## SUPPLIED ENTRIES

(** * MnM: the two-party watch-room synchronisation protocol

    A shallow embedding of the synchronisation core of the MnM repository:

    - [SyncEngine]   : src/lib/syncEngine.ts (event taxonomy, channel
                       lifecycle, self-echo filter, dispatch, emit functions);
    - [VideoPlayer]  : src/components/VideoPlayer.tsx (the imperative handle
                       with its echo-suppression flag and the media listeners);
    - [WatchRoom]    : the WatchRoom component (reconciliation handlers and
                       the session orchestrator), which the source tree holds
                       in src/components/IdentitySelector.tsx from line 101
                       on, followed there by the AppProvider context;
    - [LocalFileSelector] : src/components/LocalFileSelector.tsx (room key
                       derivation of local mode).

    JavaScript numbers that hold playback positions are IEEE-754 binary64
    values, modelled by Rocq's primitive [float]; the [time] of a received
    event is the number its payload converts to, which is NaN for a missing
    field and can be an infinity.  Millisecond clock readings ([Date.now()],
    [setTimeout] delays) are integers, modelled by [Z]. *)

From Stdlib Require Import String Ascii List Bool ZArith NArith Lia Floats.
Import ListNotations.

Local Open Scope string_scope.
Local Open Scope list_scope.
Local Open Scope Z_scope.

(** ** JavaScript truthiness of the values the code tests with [!x] *)

Definition truthyString (s : string) : bool :=
  match s with
  | EmptyString => false
  | String _ _ => true
  end.

(** [Identity = 'Aditya' | 'Manika' | null]; the protocol treats the value
    as an opaque string, so the model keeps [option string]. *)
Definition Identity : Type := option string.

Definition truthyIdentity (i : Identity) : bool :=
  match i with
  | Some s => truthyString s
  | None => false
  end.

(** ** Numbers the browser accepts as a playback position

    [HTMLMediaElement.currentTime] is a Web IDL [double]: a binary64 value
    that is neither NaN nor an infinity.  Reading the attribute gives such
    a value; assigning any other number throws a [TypeError]. *)

Record Finite : Type := {
  num :> float;
  num_finite : PrimFloat.is_finite num = true
}.

(** The conversion the setter makes: [None] is the [TypeError]. *)
Definition finite (x : float) : option Finite :=
  match Bool.bool_dec (PrimFloat.is_finite x) true with
  | left H => Some {| num := x; num_finite := H |}
  | right _ => None
  end.

(** How a call completes: normally, or by throwing the [TypeError]. *)
Inductive Completion : Type := normal | typeError.

(* ================================================================== *)
(** ** src/lib/syncEngine.ts *)
(* ================================================================== *)

Module SyncEngine.

Inductive PlaybackTransition : Type := playing | paused | seeked.

Inductive HeartbeatState : Type := hb_playing | hb_paused.

Record PlaybackStateEvent : Type := {
  ps_state : PlaybackTransition;
  ps_time : float;
  ps_sender : string;
  ps_timestamp : Z
}.

Record BufferStateEvent : Type := {
  bs_isBuffering : bool;
  bs_sender : string;
  bs_timestamp : Z
}.

Record TimeSyncEvent : Type := {
  ts_time : float;
  ts_state : HeartbeatState;
  ts_sender : string;
  ts_timestamp : Z
}.

Record ChatMessageEvent : Type := {
  cm_text : string;
  cm_sender : string;
  cm_timestamp : Z
}.

Record ChatUiStateEvent : Type := {
  cu_isOpen : bool;
  cu_sender : string
}.

Record RequestStateEvent : Type := {
  rs_sender : string
}.

Record FileHashEvent : Type := {
  fh_hash : string;
  fh_fileName : string;
  fh_sender : string
}.

Record PresenceState : Type := {
  pr_identity : string;
  pr_online : bool
}.

(** The discriminated union [SyncEvent]; the constructor is the [type] tag. *)
Inductive SyncEvent : Type :=
| playback_state (e : PlaybackStateEvent)
| buffer_state (e : BufferStateEvent)
| time_sync (e : TimeSyncEvent)
| chat_message (e : ChatMessageEvent)
| chat_ui_state (e : ChatUiStateEvent)
| request_state (e : RequestStateEvent)
| file_hash (e : FileHashEvent).



(** [data.sender] *)
Definition sender (data : SyncEvent) : string :=
  match data with
  | playback_state e => ps_sender e
  | buffer_state e => bs_sender e
  | time_sync e => ts_sender e
  | chat_message e => cm_sender e
  | chat_ui_state e => cu_sender e
  | request_state e => rs_sender e
  | file_hash e => fh_sender e
  end.

Definition DRIFT_TOLERANCE_MS : Z := 500.
Definition TIME_SYNC_INTERVAL_MS : Z := 3000.

(** *** The transport, as far as the engine drives it

    The Supabase realtime client is an external collaborator.  The model
    records, in order, every call the engine makes on it. *)

Inductive TransportCall : Type :=
| t_channel (channelName presenceKey : string)
| t_subscribe (channelName : string)
| t_track (channelName identity : string)
| t_send (channelName : string) (payload : SyncEvent)
| t_unsubscribe (channelName : string).

Record RealtimeChannel : Type := {
  channelName : string;
  presenceKey : string
}.

(** The hook's own state: [channelRef.current], the [connected] state
    variable, and the trace of transport calls made so far. *)
Record Engine : Type := {
  channelRef : option RealtimeChannel;
  connected : bool;
  wire : list TransportCall
}.

Definition initial : Engine :=
  {| channelRef := None; connected := false; wire := [] |}.

(** [`watchroom-${videoId}`], line 114. *)
Definition channelNameFor (videoId : string) : string :=
  ("watchroom-" ++ videoId)%string.

Definition transportCall (c : TransportCall) (s : Engine) : Engine :=
  {| channelRef := channelRef s; connected := connected s;
     wire := wire s ++ [c] |}.

(** Body of the subscription effect, lines 111-171: the guard
    [if (!videoId || !identity) return], then channel creation, handler
    registration and [subscribe]. *)
Definition subscriptionEffect (videoId : string) (identity : Identity)
    (s : Engine) : Engine :=
  match identity with
  | Some id =>
      if negb (truthyString videoId) || negb (truthyString id) then s
      else
        let name := channelNameFor videoId in
        {| channelRef := Some {| channelName := name; presenceKey := id |};
           connected := connected s;
           wire := wire s ++ [t_channel name id; t_subscribe name] |}
  | None => s
  end.

(** The cleanup the effect returns, lines 173-177.  It exists only when the
    effect got past its guard, which is when [channelRef] holds a channel. *)
Definition subscriptionCleanup (s : Engine) : Engine :=
  match channelRef s with
  | Some ch =>
      {| channelRef := None; connected := false;
         wire := wire s ++ [t_unsubscribe (channelName ch)] |}
  | None => s
  end.

(** The callback given to [channel.subscribe], lines 164-169.  It closes
    over the [channel] and the [identity] of its own effect run and does not
    read [channelRef]: called after the cleanup, it still sets [connected]
    and tracks presence on the channel that was unsubscribed. *)
Definition onSubscribeStatus (channel : RealtimeChannel) (status : string)
    (s : Engine) : Engine :=
  if String.eqb status "SUBSCRIBED" then
    {| channelRef := channelRef s; connected := true;
       wire := wire s
               ++ [t_track (channelName channel) (presenceKey channel)] |}
  else s.

(** The channels whose status callback the transport holds: those the
    effect created and subscribed, live or not. *)
Definition isChannel (channel : RealtimeChannel) (c : TransportCall) : bool :=
  match c with
  | t_channel name key =>
      String.eqb name (channelName channel)
      && String.eqb key (presenceKey channel)
  | _ => false
  end.

Definition registered (channel : RealtimeChannel)
    (calls : list TransportCall) : bool :=
  existsb (isChannel channel) calls.

(** The channel of the most recent effect run that got past its guard. *)
Definition lastChannel (calls : list TransportCall)
  : option RealtimeChannel :=
  fold_left (fun acc c =>
               match c with
               | t_channel name key =>
                   Some {| channelName := name; presenceKey := key |}
               | _ => acc
               end) calls None.

(** [broadcast], lines 180-190. *)
Definition broadcast (event : SyncEvent) (s : Engine) : Engine :=
  match channelRef s with
  | None => s
  | Some ch => transportCall (t_send (channelName ch) event) s
  end.

(** The convenience emitters, lines 192-277.  Each starts with
    [if (!identity) return]; [now] is the reading of [Date.now()]. *)
Section Emitters.
Variable identity : Identity.
Variable now : Z.

Definition withIdentity (k : string -> Engine -> Engine) (s : Engine)
  : Engine :=
  match identity with
  | Some id => if truthyString id then k id s else s
  | None => s
  end.

Definition emitPlaybackState (state : PlaybackTransition) (time : float)
  : Engine -> Engine :=
  withIdentity (fun id =>
    broadcast (playback_state
      {| ps_state := state; ps_time := time; ps_sender := id;
         ps_timestamp := now |})).

Definition emitBufferState (isBuffering : bool) : Engine -> Engine :=
  withIdentity (fun id =>
    broadcast (buffer_state
      {| bs_isBuffering := isBuffering; bs_sender := id;
         bs_timestamp := now |})).

Definition emitTimeSync (time : float) (state : HeartbeatState)
  : Engine -> Engine :=
  withIdentity (fun id =>
    broadcast (time_sync
      {| ts_time := time; ts_state := state; ts_sender := id;
         ts_timestamp := now |})).

Definition emitChatMessage (text : string) : Engine -> Engine :=
  withIdentity (fun id =>
    broadcast (chat_message
      {| cm_text := text; cm_sender := id; cm_timestamp := now |})).

Definition emitChatUiState (isOpen : bool) : Engine -> Engine :=
  withIdentity (fun id =>
    broadcast (chat_ui_state {| cu_isOpen := isOpen; cu_sender := id |})).

Definition requestCurrentState : Engine -> Engine :=
  withIdentity (fun id =>
    broadcast (request_state {| rs_sender := id |})).

Definition emitFileHash (hash fileName : string) : Engine -> Engine :=
  withIdentity (fun id =>
    broadcast (file_hash
      {| fh_hash := hash; fh_fileName := fileName; fh_sender := id |})).
End Emitters.

(** Every way the hook's caller can emit: the seven convenience emitters
    with their arguments. *)
Inductive EmitCall : Type :=
| call_emitPlaybackState (state : PlaybackTransition) (time : float)
| call_emitBufferState (isBuffering : bool)
| call_emitTimeSync (time : float) (state : HeartbeatState)
| call_emitChatMessage (text : string)
| call_emitChatUiState (isOpen : bool)
| call_requestCurrentState
| call_emitFileHash (hash fileName : string).

Definition emit (identity : Identity) (now : Z) (c : EmitCall)
  : Engine -> Engine :=
  match c with
  | call_emitPlaybackState state time =>
      emitPlaybackState identity now state time
  | call_emitBufferState b => emitBufferState identity now b
  | call_emitTimeSync time state => emitTimeSync identity now time state
  | call_emitChatMessage text => emitChatMessage identity now text
  | call_emitChatUiState b => emitChatUiState identity b
  | call_requestCurrentState => requestCurrentState identity
  | call_emitFileHash hash fileName => emitFileHash identity hash fileName
  end.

## YOUR TASK
A single number is needed: the count of lines in the records that contain "option".

## SOLUTION TO THIS TASK
5